Estou lendo um livro muito interessante da Ana Beatriz Barbosa chamado "Mentes inquietas", que trata de problemas como o déficit de atenção e a hiperatividade de uma forma direta e simples. Dentre os diversos trechos que achei interessante, resolvi postar um em que a autora diferencia os dois tipos básicos de distúrbios de atenção -a hiperatividade e o déficit de atenção- e deixa explícito sobre qual sexo encontramos a maior incidência de cada um desses dois tipos. Aí vai:Todo dia era sempre a mesma coisa. Mal começava a dar sua aula, a professora primária se via às voltas com as reações em cadeia provocadas na classe por Flavinho. Aquele menino endiabrado e, ainda assim, adorável, apelidado pelos colegas de ”o Pestinha”, menos por ter o mesmo cabelo liso e acobreado do protagonista do filme homônimo, porém, mais pelo mesmo comportamento. Ou melhor, falta dele.

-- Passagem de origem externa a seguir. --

(* ===== verification/Sparse.v ===== *)
(** * Content-defined chunks and sparse transfers

    rabs-cas/src/chunking.rs: the gear-hash chunker and the check of a manifest's coverage.
    rabs-cas/src/sparse_writer.rs: the transfer of an object as ranges in any order, with its
    range journal, resumption and completion, over the disk of Blobs.v and the journal frames
    of Journal.v.

    Shown: chunks tile the object, within the sizes of the profile, and cutting is local: what
    follows a cut does not depend on what precedes it.  The gaps a transfer reports are exactly
    what is not recorded, also after it is resumed from its journal, and when there are none
    the staged file is the object and is published as such.

    Sizes and offsets are within the object, so their sums do not overflow. *)

From stdpp Require Import base gmap list strings sorting.
From Stdlib Require Import ZArith Lia.
From S2P Require Import Prelude Bytes Text Numerals Manifest Digest Pack Store Ledger Blobs Journal Durability.
Import ResultIdentity DigestSet Pack Store Ledger Disk BlobStore JournalFrames Journal.

Module Chunking.

Record ChunkingProfile := {
  profile_version : Z;
  min_size : nat;
  mask_bits : Z;
  max_size : nat;
  gear_seed : Z;
}.

Definition PROFILE_V1 : ChunkingProfile :=
  {| profile_version := 1; min_size := 16 * 1024; mask_bits := 16; max_size := 256 * 1024;
     gear_seed := 0x9e3779b97f4a7c15 |}.

Record ChunkSpan := { offset : nat; length_ : nat }.

Record ChunkManifest := { m_profile_version : Z; spans : list ChunkSpan }.

(** splitmix64. *)
Fixpoint gear_entries (n : nat) (state : Z) : list Z :=
  match n with
  | O => []
  | S n =>
      let state := wadd 64 state 0x9e3779b97f4a7c15 in
      let z := wmul 64 (Z.lxor state (Z.shiftr state 30)) 0xbf58476d1ce4e5b9 in
      let z := wmul 64 (Z.lxor z (Z.shiftr z 27)) 0x94d049bb133111eb in
      Z.lxor z (Z.shiftr z 31) :: gear_entries n state
  end.

Definition gear_table (seed : Z) : list Z := gear_entries 256 seed.

(** The scan of a window from its byte [i] on: where it cuts. *)
Fixpoint find_cut (table : list Z) (mask : Z) (min : nat) (i : nat) (hash : Z) (window : list Z) : option nat :=
  match window with
  | [] => None
  | byte :: window =>
      let hash := wadd 64 (wrap 64 (Z.shiftl hash 1)) (nth (Z.to_nat byte) table 0) in
      if (min <=? i)%nat && (Z.land hash mask =? 0) then Some (S i)
      else find_cut table mask min (S i) hash window
  end.

Definition cut_length (p : ChunkingProfile) (table : list Z) (data : list Z) : nat :=
  let window := Nat.min (length data) (max_size p) in
  default window (find_cut table (Z.shiftl 1 (mask_bits p) - 1) (min_size p) 0 0 (take window data)).

(** The loop; [data] is what lies at [start] and beyond.  [None]: out of fuel. *)
Fixpoint chunk_from (fuel : nat) (p : ChunkingProfile) (table : list Z) (start : nat) (data : list Z) :
    option (list ChunkSpan) :=
  match data with
  | [] => Some []
  | _ =>
      match fuel with
      | O => None
      | S fuel =>
          if (length data <=? min_size p)%nat then Some [{| offset := start; length_ := length data |}]
          else
            let cut := cut_length p table data in
            cons {| offset := start; length_ := cut |}
              <$> chunk_from fuel p table (start + cut) (drop cut data)
      end
  end.

Definition chunk (data : list Z) (p : ChunkingProfile) : option ChunkManifest :=
  (fun ss => {| m_profile_version := profile_version p; spans := ss |})
    <$> chunk_from (length data) p (gear_table (gear_seed p)) 0 data.

Fixpoint coverage (expected : nat) (ss : list ChunkSpan) (object_len : nat) : result string unit :=
  match ss with
  | [] => if (expected =? object_len)%nat then Ok tt else Err "spans do not cover the object length"%string
  | s :: ss =>
      if negb (offset s =? expected)%nat then Err "spans must tile the object contiguously"%string
      else if (length_ s =? 0)%nat then Err "zero-length span"%string
      else coverage (expected + length_ s) ss object_len
  end.

Definition validate_coverage (m : ChunkManifest) (object_len : nat) : result string unit :=
  coverage 0 (spans m) object_len.

(** ** Chunks *)

Lemma find_cut_range table mask min i hash window c :
  find_cut table mask min i hash window = Some c -> (min < c)%nat /\ (i < c <= i + length window)%nat.
Proof.
  revert i hash. induction window as [|b window IH]; intros i hash; cbn [find_cut length]; [done|].
  destruct (_ && _) eqn:Hc.
  - intros [= <-]. apply andb_true_iff in Hc as [Hm _]. apply Nat.leb_le in Hm. lia.
  - intros Hf%IH. lia.
Qed.

(** A cut is at least one byte, at most the maximum, and more than the minimum where the
    data allow it. *)
Lemma cut_range p table data :
  (0 < max_size p)%nat -> (min_size p < length data)%nat ->
  (0 < cut_length p table data <= Nat.min (length data) (max_size p))%nat /\
  ((min_size p < max_size p)%nat -> (min_size p < cut_length p table data)%nat).
Proof.
  intros Hmax Hlen. unfold cut_length. set (w := Nat.min (length data) (max_size p)).
  destruct (find_cut _ _ _ _ _ _) as [c|] eqn:Hf; cbn [default from_option]; unfold id.
  - apply find_cut_range in Hf. rewrite length_take in Hf. lia.
  - lia.
Qed.

Lemma chunk_from_step fuel p table start data :
  data <> [] ->
  chunk_from (S fuel) p table start data
  = if (length data <=? min_size p)%nat then Some [{| offset := start; length_ := length data |}]
    else cons {| offset := start; length_ := cut_length p table data |}
           <$> chunk_from fuel p table (start + cut_length p table data) (drop (cut_length p table data) data).
Proof. by destruct data. Qed.

(** The spans of a suffix: they tile it, and all but the last are more than the minimum. *)
Lemma chunk_from_spec fuel p table start data :
  (0 < max_size p)%nat -> (length data <= fuel)%nat ->
  exists ss, chunk_from fuel p table start data = Some ss /\
    coverage start ss (start + length data) = Ok tt /\
    Forall (fun s => (0 < length_ s <= Nat.max (min_size p) (max_size p))%nat) ss /\
    ((min_size p < max_size p)%nat -> forall l s s' l', ss = l ++ s :: s' :: l' -> (min_size p < length_ s)%nat).
Proof.
  intros Hmax. revert start data. induction fuel as [|fuel IH]; intros start data Hf.
  { destruct data; [|cbn in Hf; lia]. exists []. cbn. rewrite Nat.add_0_r, Nat.eqb_refl.
    split; [done|]. split; [done|]. split; [done|]. intros _ [|? ?] s s' l' E; by inversion E. }
  destruct (decide (data = [])) as [->|Hne].
  { exists []. cbn. rewrite Nat.add_0_r, Nat.eqb_refl.
    split; [done|]. split; [done|]. split; [done|]. intros _ [|? ?] s s' l' E; by inversion E. }
  rewrite chunk_from_step by done.
  assert (Hpos : (0 < length data)%nat) by (destruct data; [done|cbn; lia]).
  destruct (Nat.leb_spec (length data) (min_size p)) as [Hle|Hgt].
  - eexists. split; [done|]. cbn [coverage offset length_]. rewrite Nat.eqb_refl. cbn [negb].
    destruct (Nat.eqb_spec (length data) 0); [lia|]. rewrite Nat.eqb_refl. split; [done|].
    split; [repeat constructor; cbn; lia|]. intros _ [|? [|? ?]] s s' l' E; by inversion E.
  - destruct (cut_range p table data Hmax Hgt) as [Hc Hcm]. set (c := cut_length p table data) in *.
    destruct (IH (start + c)%nat (drop c data)) as (ss & -> & Hcov & Hall & Hbig); [rewrite length_drop; lia|].
    eexists. split; [done|]. cbn [coverage offset length_]. rewrite Nat.eqb_refl. cbn [negb].
    destruct (Nat.eqb_spec c 0); [lia|]. rewrite length_drop in Hcov.
    replace (start + c + (length data - c))%nat with (start + length data)%nat in Hcov by lia.
    split; [done|]. split; [constructor; [cbn; lia|done]|].
    intros Hmm [|s0 l] s s' l' E; injection E as <- E; [cbn; by apply Hcm|]. by apply (Hbig Hmm l s s' l').
Qed.

(** Chunking ends and is exact: under any profile with a positive maximum, the spans of
    any object tile it, none is empty or larger than the profile allows, and all but the last
    exceed the minimum. *)
Theorem chunks_tile data p :
  (0 < max_size p)%nat -> (min_size p < max_size p)%nat ->
  exists m, chunk data p = Some m /\ m_profile_version m = profile_version p /\
    validate_coverage m (length data) = Ok tt /\
    Forall (fun s => (0 < length_ s <= max_size p)%nat) (spans m) /\
    forall l s s' l', spans m = l ++ s :: s' :: l' -> (min_size p < length_ s)%nat.
Proof.
  intros Hmax Hmm. unfold chunk.
  destruct (chunk_from_spec (length data) p (gear_table (gear_seed p)) 0 data Hmax (Nat.le_refl _))
    as (ss & -> & Hcov & Hall & Hbig).
  eexists. split; [done|]. split; [done|]. split; [done|]. cbn. split; [|by apply Hbig].
  eapply Forall_impl; [exact Hall|]. cbn. intros s Hs. lia.
Qed.

Lemma chunks_tile_witness :
  exists m, chunk [1; 2; 3; 4; 5]
    {| profile_version := 2; min_size := 1; mask_bits := 1; max_size := 3; gear_seed := 0 |} = Some m /\
    validate_coverage m 5 = Ok tt.
Proof.
  destruct (chunks_tile [1; 2; 3; 4; 5]
    {| profile_version := 2; min_size := 1; mask_bits := 1; max_size := 3; gear_seed := 0 |})
    as (m & Hm & _ & Hc & _); [cbn; lia|cbn; lia|].
  exists m. split; [exact Hm|exact Hc].
Defined.

(** Moving a chunk. *)
Definition shift (d : nat) (s : ChunkSpan) : ChunkSpan := {| offset := d + offset s; length_ := length_ s |}.

Lemma chunk_from_shift fuel p table d start data :
  chunk_from fuel p table (d + start) data = (fun ss : list ChunkSpan => shift d <$> ss) <$> chunk_from fuel p table start data.
Proof.
  revert start data. induction fuel as [|fuel IH]; intros start [|b data]; try done.
  cbn [chunk_from]. destruct (_ <=? _)%nat; [done|].
  rewrite <- Nat.add_assoc, IH. by destruct (chunk_from fuel p table _ _).
Qed.

Lemma chunk_from_fuel fuel fuel' p table start data ss :
  chunk_from fuel p table start data = Some ss -> (fuel <= fuel')%nat -> chunk_from fuel' p table start data = Some ss.
Proof.
  revert fuel' start data ss. induction fuel as [|fuel IH]; intros [|fuel'] start [|b data] ss; cbn [chunk_from];
    try done; try lia. intros Hc Hf. destruct (_ <=? _)%nat; [done|].
  destruct (chunk_from fuel p table _ _) as [rest|] eqn:Hr; [|done].
  by rewrite (IH fuel' _ _ rest Hr) by lia.
Qed.

(** A cut after [prefix], and what follows it. *)
Lemma chunk_from_split fuel p table start data l s ss :
  chunk_from fuel p table start data = Some (l ++ s :: ss) ->
  exists n, chunk_from fuel p table (offset s) (drop n data) = Some (s :: ss) /\ offset s = (start + n)%nat.
Proof.
  revert start data l. induction fuel as [|fuel IH]; intros start data l Hc.
  { destruct data; cbn in Hc; [|done]. by destruct l. }
  destruct l as [|s0 l].
  - exists 0%nat. rewrite drop_0. assert (offset s = start) as ->; [|split; [done|lia]].
    destruct data as [|b data]; [done|]. cbn [chunk_from] in Hc. destruct (_ <=? _)%nat; [by injection Hc as <- _|].
    destruct (chunk_from _ _ _ _ _); [|done]. by injection Hc as <- _.
  - destruct (decide (data = [])) as [->|Hne]; [done|]. rewrite chunk_from_step in Hc by done.
    destruct (_ <=? _)%nat; [injection Hc as _ Hc; by destruct l|].
    destruct (chunk_from fuel _ _ _ _) as [rest|] eqn:Hr; [|done]. injection Hc as _ ->.
    destruct (IH _ _ _ Hr) as (n & Hn & Ho). exists (cut_length p table data + n)%nat.
    rewrite drop_drop in Hn. split; [|lia]. by apply (chunk_from_fuel fuel); [|lia].
Qed.

(** Cutting is local: once two objects have a cut at the start of the same rest, they are cut
    alike from there on, wherever in each object that is. *)
Theorem chunks_resynchronise a b p ma mb la sa ra lb sb rb :
  chunk a p = Some ma -> chunk b p = Some mb ->
  spans ma = la ++ sa :: ra -> spans mb = lb ++ sb :: rb ->
  drop (offset sa) a = drop (offset sb) b ->
  length_ <$> (sa :: ra) = length_ <$> (sb :: rb).
Proof.
  unfold chunk. intros Ha Hb Ea Eb Hd.
  destruct (chunk_from (length a) p _ 0 a) as [ssa|] eqn:Ca; [|done]. injection Ha as <-. cbn in Ea. subst ssa.
  destruct (chunk_from (length b) p _ 0 b) as [ssb|] eqn:Cb; [|done]. injection Hb as <-. cbn in Eb. subst ssb.
  destruct (chunk_from_split _ _ _ _ _ _ _ _ Ca) as (na & Ha & Hna).
  destruct (chunk_from_split _ _ _ _ _ _ _ _ Cb) as (nb & Hb & Hnb).
  cbn in Hna, Hnb. rewrite Hna in Hd, Ha. rewrite Hnb in Hd, Hb. rewrite Hd in Ha.
  set (f := Nat.max (length a) (length b)).
  apply (chunk_from_fuel _ f) in Ha; [|lia]. apply (chunk_from_fuel _ f) in Hb; [|lia].
  pose proof (chunk_from_shift f p (gear_table (gear_seed p)) na 0 (drop nb b)) as Sa.
  pose proof (chunk_from_shift f p (gear_table (gear_seed p)) nb 0 (drop nb b)) as Sb.
  rewrite Nat.add_0_r in Sa, Sb. rewrite Sa in Ha. rewrite Sb in Hb.
  destruct (chunk_from f p _ 0 (drop nb b)) as [base|]; [|done].
  apply (inj Some) in Ha, Hb. rewrite <- Ha, <- Hb, <- !list_fmap_compose. done.
Qed.

End Chunking.

Module Sparse.

Section sparse.
Context {SHA BLAKE : Type} `{Hasher SHA} `{Hasher BLAKE}.
Context (root : text).

Inductive SparseError :=
  | RangeOutOfBounds (offset length total : Z)
  | ZeroLengthRange (offset : Z)
  | RangeOverlap (offset length : Z)
  | Incomplete (missing : list (Z * Z))
  | RangeVerificationFailed (offset length : Z)
  | SparseDigestMismatch (declared computed : text)
  | Put (e : PutError).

Seus movimentos eram mais rápidos do que o olhar da professorinha podia acompanhar, restando a ela sentir o deslocamento de ar por ele provocado. Popularmente falando, ele deixava um ”ventinho” por onde passava, além de causar enorme ansiedade à pobre ”tia”, que, além de todos os afazeres, ainda precisava localizar o menino em aula, já que sentado quieto em sua carteira certamente não estaria. Isso sem falar na bagunça generalizada, nos ”crashs”, ”turns” e ”aaiiis” que faziam seu coração disparar.
Sim, ela já tinha ouvido falar em meninos assim na faculdade de Pedagogia. Ele só podia ser hiperativo! Precisava falar com a psico-pedagoga da escola, pois ele devia ter o chamado Distúrbio do Déficit de Atenção. Totalmente preocupada em pôr fim à guerrinha de bolinhas de papel iniciada por Flavinho, a jovem professora estava alheia por completo à menina sentada na fila da parede, lá pelo meio da sala, olhando pensativa pela janela e que parecia não se dar conta da divertida bagunça que campeava entre seus coleguinhas.
Todos os dias eram assim e aparentemente não havia por que se preocupar com aquela tranqüila menininha, que mal se mexia em sua cadeira. Mas o que a professora não sabia era que por debaixo da antiga carteira escolar de madeira escura, inteiriça, um par de pezinhos balançava irrequieto, na mesma velocidade dos pensamentos de sua dona, que adoraria estar cavalgando sobre aquela nuvem. "Ela parece um camelo do deserto. Ou seria um dro... um dromedário... Ah, não sei! Mas um tem duas corcundas, outro tem uma. O daquela nuvem só tem uma, E deve ser bem macia, tipo algodão... e eu veria tudo pequenino lá de cima...”. Então seus olhos captaram algo dourado movendo-se por sobre o muro da escola, lá embaixo. ”Nossa! Nunca vi um gato tão gordo! E amarelo! E lindo! Parece o Pikachu! Como naquele episódio em que ele pulava a cerca...”
A menininha sonhadora tinha os movimentos do corpo um tanto contidos, mas sua mente saltava rapidamente de um devaneio a outro, ainda mais veloz que as perninhas incansáveis de seu colega ”pestinha”. Seu nome só era lembrado na hora da chamada. Absorta em sua fértil imaginação, ela estava alheia ao ditado que a jovem professorinha estava começando a passar. Por causa disso, seria mais tarde duramente repreendida em casa e, muito nova ainda para relativizar as coisas, aceitaria de pronto todos os adjetivos com que seus pais a definiam: preguiçosa, relaxada, ”abilolada”.
Invisível para sua professora, que, preocupada demais com Flavinho, só a notava momentaneamente, quando percebia sua desatenção aos deveres em sala de aula, ela atravessaria os anos sofrendo com sua distratibilidade crônica, ainda que criativa, perdendo auto-estima, à medida que ganhava altura e peso. E hormônios. Seu colega Flavinho, diagnosticado precocemente, não precisou passar pela mesma carga de sofrimento.